What you should do |
Take the lines below from the first through the one that contains "End Vocabulary." and copy them exactly.
Top of Data supplied
Lemma bool_filter_sublist {A} (f : A → bool) (l : list A) :
  List.filter f l `sublist_of` l.
Proof.
  induction l as [|x l IH]; [done|]. cbn.
  destruct (f x); [by apply sublist_skip | by apply sublist_cons].
Qed.

(** X17. The tags of the contextual pass form a sub-sequence of its fixed
    vocabulary of 26 tags: every tag belongs to the vocabulary, and no tag
    is produced twice. *)
Theorem contextual_tags_in_vocabulary (text : string) :
  contextual_tags text `sublist_of` tag_vocabulary
  ∧ NoDup (contextual_tags text)
  ∧ (length (contextual_tags text) ≤ 26)%nat.
Proof.
  assert (Hsub : contextual_tags text `sublist_of` tag_vocabulary).
  { destruct (contextual_tags_explicit text)
      as (b1 & b2 & b3 & b4 & b5 & b6 & ->).
    unfold tag_vocabulary.
    change ["tax_refund_scam"; "government_impersonation";
            "lottery_scam"; "prize_scam";
            "account_block_scam"; "bank_impersonation";
            "otp_fraud"; "credential_theft";
            "phishing_attempt"; "malicious_link";
            "payment_redirection"; "money_transfer_scam"]
      with (["tax_refund_scam"; "government_impersonation"]
            ++ ["lottery_scam"; "prize_scam"]
            ++ ["account_block_scam"; "bank_impersonation"]
            ++ ["otp_fraud"; "credential_theft"]
            ++ ["phishing_attempt"; "malicious_link"]
            ++ ["payment_redirection"; "money_transfer_scam"]).
    rewrite <- !app_assoc.
    repeat (apply sublist_app; [apply sublist_if|]).
    apply sublist_app; apply fmap_sublist, bool_filter_sublist. }
  assert (Hvocabulary : NoDup tag_vocabulary)
    by (apply (bool_decide_unpack _); by vm_compute).
  split_and!.
  - done.
  - by apply (sublist_NoDup _ tag_vocabulary).
  - apply sublist_length in Hsub.
    assert (Hsize : length tag_vocabulary = 26%nat) by reflexivity. lia.
Qed.

End Vocabulary.

(** ** Notes and suspicion, call by call *)

Section Notes.

Import Main.
Context `{Regex} `{SetOrder}.

Lemma analyze_notes_nonempty message conversation_history metadata :
  String.eqb
    (ScamDetector.notes
       (ScamDetector.analyze message conversation_history metadata)) ""
  = false.
Proof.
  apply negb_true_iff.
  apply (verdicts_checked
           (λ r, negb (String.eqb (ScamDetector.notes r) ""))).
  by vm_compute.
Qed.
(** C5. When no preset fits (the necessity percentage is above the needs of
    every preset), the custom formula has [needs = min(100, ceil(pct))],
    [savings] 10 when needs is above 70 and 20 otherwise, and
    [wants = 100 - needs - savings]; when that is negative, savings becomes
    [max(0, 100 - needs)] and wants is computed again.  A percentage of 85
    gives 85 / 5 / 10, and 95 gives 95 / 0 / 5, also when they come from a
    form. *)
Theorem custom_formula_spec :
  (forall pct,
     (forall f, In f DEFAULT_FORMULAS -> needs f < pct) ->
     needs (chosenFormula_at pct) == spec_custom_needs pct /\
     savings (chosenFormula_at pct) == spec_custom_savings pct /\
     wants (chosenFormula_at pct) == spec_custom_wants pct) /\
  chosenFormula_at 85
    = {| name := "85 / 5 / 10 (custom)"; needs := 85; wants := 5; savings := 10 |} /\
  chosenFormula_at 95
    = {| name := "95 / 0 / 5 (custom)"; needs := 95; wants := 0; savings := 5 |} /\
  necessityPct (spending 850) == 85 /\
  chosenFormula (spending 850) = chosenFormula_at 85 /\
  necessityPct (spending 950) == 95 /\
  chosenFormula (spending 950) = chosenFormula_at 95.
Proof.
  split; [ | repeat split; vm_compute; reflexivity].
  intros pct Hfit.
  assert (Hgt : 70 < pct).
  { apply (Hfit {| name := "70 / 20 / 10"; needs := 70; wants := 20; savings := 10 |}).
    right; left; reflexivity. }
  destruct (chosenFormula_at_custom pct Hgt) as (Hn & Hs & Hw).
  pose proof (custom_needs_range pct Hgt) as Hr.
  pose proof (spec_custom_needs_eq pct) as He.
  assert (Hsav : savings (chosenFormula_at pct) == spec_custom_savings pct).
  { rewrite Hs. unfold spec_custom_savings. cbv zeta.
    destruct (Qlt_le_dec 70 (spec_custom_needs pct)); [ | lra].
    destruct (Qlt_bool_spec (100 - Math_min 100 (Math_ceil pct) - 10) 0);
      destruct (Qlt_le_dec (100 - spec_custom_needs pct - 10) 0); try lra.
    rewrite Math_max_Qmax. apply Q.max_compat; [reflexivity | lra]. }
  split; [rewrite Hn; exact He | ]. split; [exact Hsav | ].
  unfold spec_custom_wants. rewrite <- Hsav, <- He, Hw, Hs.
  destruct (Qlt_bool_spec (100 - Math_min 100 (Math_ceil pct) - 10) 0); reflexivity.
Qed.

(** No preset fits a necessity percentage of 85. *)
Lemma custom_formula_spec_witness :
  (forall f, In f DEFAULT_FORMULAS -> needs f < 85) /\
  needs (chosenFormula_at 85) == spec_custom_needs 85 /\
  savings (chosenFormula_at 85) == spec_custom_savings 85 /\
  wants (chosenFormula_at 85) == spec_custom_wants 85.
Proof.
  assert (H : forall f, In f DEFAULT_FORMULAS -> needs f < 85).
  { intros f [<-|[<-|[<-|[]]]]; reflexivity. }
  split; [exact H | ].
  destruct custom_formula_spec as [Hspec _]. exact (Hspec 85 H).
Defined.

(** ** The allocation *)



(** * Further properties *)

(** ** The tax table, continued *)

Lemma chained_start_lt (l : list Bracket) :
  chained l -> forall x b k,
  nth_error l k = Some b -> in_bracket x b = true -> table_start l < x.
Proof.
  induction l as [|b0 tl IH]; [intros [] | ].
  intros Hc x b k Hk Hin. cbn [table_start].
  destruct k as [|k]; cbn [nth_error] in Hk.
  - injection Hk as ->. now apply in_bracket_true in Hin.
  - destruct (chained_cons_inv _ _ Hc) as [[-> _] | (u & _ & Hlt & Hs & _ & Hc')].
    + destruct k; discriminate.
    + specialize (IH Hc' x b k Hk Hin). lra.
Qed.

(** The tax of an income is the formula of the bracket it falls in. *)
Lemma table_tax_at (l : list Bracket) (i : nat) (b : Bracket) (x : Q) :
  chained l -> nth_error l i = Some b -> in_bracket x b = true ->
  table_tax l x = bracket_formula b x.
Proof.
  intros Hc Hi Hin.
  pose proof (chained_start_lt l Hc x b i Hi Hin) as Hx.
  destruct (chained_find l Hc x Hx) as (b' & Hf & HIn & Hin').
  destruct (In_nth_error _ _ HIn) as [j Hj].
  assert (i = j) by (eapply chained_unique; eassumption). subst j.
  assert (b' = b) by congruence. subst b'.
  now apply table_tax_found.
Qed.







(** ** [computeAnnualTax], continued *)

Lemma computeAnnualTax_low (x : Q) (opts : option TaxOpts) :
  Math_max 0 x <= 5000 -> computeAnnualTax x opts = 0.
Proof.
  intros H. rewrite computeAnnualTax_eq. cbv zeta.
  destruct (Qle_bool_spec (Math_max 0 x) 5000); [reflexivity | lra].
Qed.

Lemma rebate_amount_cases (opts : option TaxOpts) :
  (not_false (opt_chain opts applySelfRebate)
   || is_true (opt_chain opts spouseRebate) = false /\ rebate_amount opts = 0 + 0) \/
  (not_false (opt_chain opts applySelfRebate)
   || is_true (opt_chain opts spouseRebate) = true /\
   400 <= rebate_amount opts <= 800).
Proof.
  unfold rebate_amount.
  destruct (not_false _), (is_true _); cbn [orb];
    [right | right | right | left]; split; try reflexivity; lra.
Qed.

(** Between 5000 and 35000 the rebate is taken off the table's tax, and the
    result floored at 0. *)
Lemma computeAnnualTax_mid (x : Q) (opts : option TaxOpts) :
  5000 < Math_max 0 x -> Math_max 0 x <= 35000 ->
  computeAnnualTax x opts
    == Math_max 0 (table_tax BRACKETS (Math_max 0 x) - rebate_amount opts).
Proof.
  intros H1 H2. rewrite computeAnnualTax_eq. cbv zeta.
  destruct (Qle_bool_spec (Math_max 0 x) 5000); [lra | ].
  destruct (find_bracket_some (Math_max 0 x)) as (b & -> & _); [lra | ].
  cbn [is_some].
  destruct (Qle_bool_spec (Math_max 0 x) 35000); [ | lra]. cbn [andb].
  pose proof (table_tax_nonneg (Math_max 0 x)) as Hnn.
  destruct (rebate_amount_cases opts) as [[-> Hr]|[-> Hr]].
  - rewrite Hr.
    destruct (Math_max_spec 0 (table_tax BRACKETS (Math_max 0 x) - (0 + 0)))
      as [[? ->]|[? ->]]; lra.
  - reflexivity.
Qed.

(** Above 35000 the tax is the table's, whatever the options. *)
Lemma computeAnnualTax_high (x : Q) (opts : option TaxOpts) :
  35000 < Math_max 0 x ->
  computeAnnualTax x opts = table_tax BRACKETS (Math_max 0 x).
Proof.
  intros H. rewrite computeAnnualTax_eq. cbv zeta.
  destruct (Qle_bool_spec (Math_max 0 x) 5000); [lra | ].
  destruct (find_bracket_some (Math_max 0 x)) as (b & -> & _); [lra | ].
  cbn [is_some].
  destruct (Qle_bool_spec (Math_max 0 x) 35000); [lra | reflexivity].
Qed.

Lemma Math_max_0_pos (x : Q) : 0 < x -> Math_max 0 x = x.
Proof. intros H. destruct (Math_max_spec 0 x) as [[_ ->]|[? _]]; [reflexivity | lra]. Qed.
Bottom of Data supplied
Written solution |
Lemma bool_filter_sublist {A} (f : A → bool) (l : list A) :
  List.filter f l `sublist_of` l.
Proof.
  induction l as [|x l IH]; [done|]. cbn.
  destruct (f x); [by apply sublist_skip | by apply sublist_cons].
Qed.

(** X17. The tags of the contextual pass form a sub-sequence of its fixed
    vocabulary of 26 tags: every tag belongs to the vocabulary, and no tag
    is produced twice. *)
Theorem contextual_tags_in_vocabulary (text : string) :
  contextual_tags text `sublist_of` tag_vocabulary
  ∧ NoDup (contextual_tags text)
  ∧ (length (contextual_tags text) ≤ 26)%nat.
Proof.
  assert (Hsub : contextual_tags text `sublist_of` tag_vocabulary).
  { destruct (contextual_tags_explicit text)
      as (b1 & b2 & b3 & b4 & b5 & b6 & ->).
    unfold tag_vocabulary.
    change ["tax_refund_scam"; "government_impersonation";
            "lottery_scam"; "prize_scam";
            "account_block_scam"; "bank_impersonation";
            "otp_fraud"; "credential_theft";
            "phishing_attempt"; "malicious_link";
            "payment_redirection"; "money_transfer_scam"]
      with (["tax_refund_scam"; "government_impersonation"]
            ++ ["lottery_scam"; "prize_scam"]
            ++ ["account_block_scam"; "bank_impersonation"]
            ++ ["otp_fraud"; "credential_theft"]
            ++ ["phishing_attempt"; "malicious_link"]
            ++ ["payment_redirection"; "money_transfer_scam"]).
    rewrite <- !app_assoc.
    repeat (apply sublist_app; [apply sublist_if|]).
    apply sublist_app; apply fmap_sublist, bool_filter_sublist. }
  assert (Hvocabulary : NoDup tag_vocabulary)
    by (apply (bool_decide_unpack _); by vm_compute).
  split_and!.
  - done.
  - by apply (sublist_NoDup _ tag_vocabulary).
  - apply sublist_length in Hsub.
    assert (Hsize : length tag_vocabulary = 26%nat) by reflexivity. lia.
Qed.

End Vocabulary.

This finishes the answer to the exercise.